▶ [Work item]: Each record must be repeated exactly as it stands.

▶ [Materials provided]:

(** The broker statuses of live orders outside the four the lifecycle maps
    to [broker_order_accepted] are known and active for the classification, yet
    reconciling an accepted or partially filled entry order that reports one of
    them always throws: [lifecycleStateForBrokerStatus] answers
    [broker_order_discovered], which those states cannot go back to. *)
Theorem active_status_not_reconcilable status from :
  In status unmapped_active_statuses →
  In from [broker_order_accepted; partially_filled] →
  isActiveBrokerOrderStatus (Some status) = true ∧
  known (classifyBrokerOrderStatus (Some status)) = true ∧
  resolveBrokerReconciliationLifecyclePath (state_name from) entry status =
    Some (Throw (no_valid_path from broker_order_discovered)).
Proof.
  intros Hs Hf.
  repeat destruct Hs as [<-|Hs]; [..|destruct Hs];
    repeat destruct Hf as [<-|Hf]; try destruct Hf; vm_compute; auto.
Qed.

Lemma active_status_not_reconcilable_witness :
  In "pending_cancel"%string unmapped_active_statuses ∧
  resolveBrokerReconciliationLifecyclePath "broker_order_accepted" entry "pending_cancel" =
    Some (Throw "NO_VALID_LIFECYCLE_PATH:broker_order_accepted->broker_order_discovered").
Proof.
  assert (H : In "pending_cancel"%string unmapped_active_statuses)
    by (simpl; tauto).
  split; [exact H|].
  exact (proj2 (proj2 (active_status_not_reconcilable _ broker_order_accepted H
    (or_introl eq_refl)))).
Defined.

▶ [Task response]:
(** The broker statuses of live orders outside the four the lifecycle maps
    to [broker_order_accepted] are known and active for the classification, yet
    reconciling an accepted or partially filled entry order that reports one of
    them always throws: [lifecycleStateForBrokerStatus] answers
    [broker_order_discovered], which those states cannot go back to. *)
Theorem active_status_not_reconcilable status from :
  In status unmapped_active_statuses →
  In from [broker_order_accepted; partially_filled] →
  isActiveBrokerOrderStatus (Some status) = true ∧
  known (classifyBrokerOrderStatus (Some status)) = true ∧
  resolveBrokerReconciliationLifecyclePath (state_name from) entry status =
    Some (Throw (no_valid_path from broker_order_discovered)).
Proof.
  intros Hs Hf.
  repeat destruct Hs as [<-|Hs]; [..|destruct Hs];
    repeat destruct Hf as [<-|Hf]; try destruct Hf; vm_compute; auto.
Qed.

Lemma active_status_not_reconcilable_witness :
  In "pending_cancel"%string unmapped_active_statuses ∧
  resolveBrokerReconciliationLifecyclePath "broker_order_accepted" entry "pending_cancel" =
    Some (Throw "NO_VALID_LIFECYCLE_PATH:broker_order_accepted->broker_order_discovered").
Proof.
  assert (H : In "pending_cancel"%string unmapped_active_statuses)
    by (simpl; tauto).
  split; [exact H|].
  exact (proj2 (proj2 (active_status_not_reconcilable _ broker_order_accepted H
    (or_introl eq_refl)))).
Defined.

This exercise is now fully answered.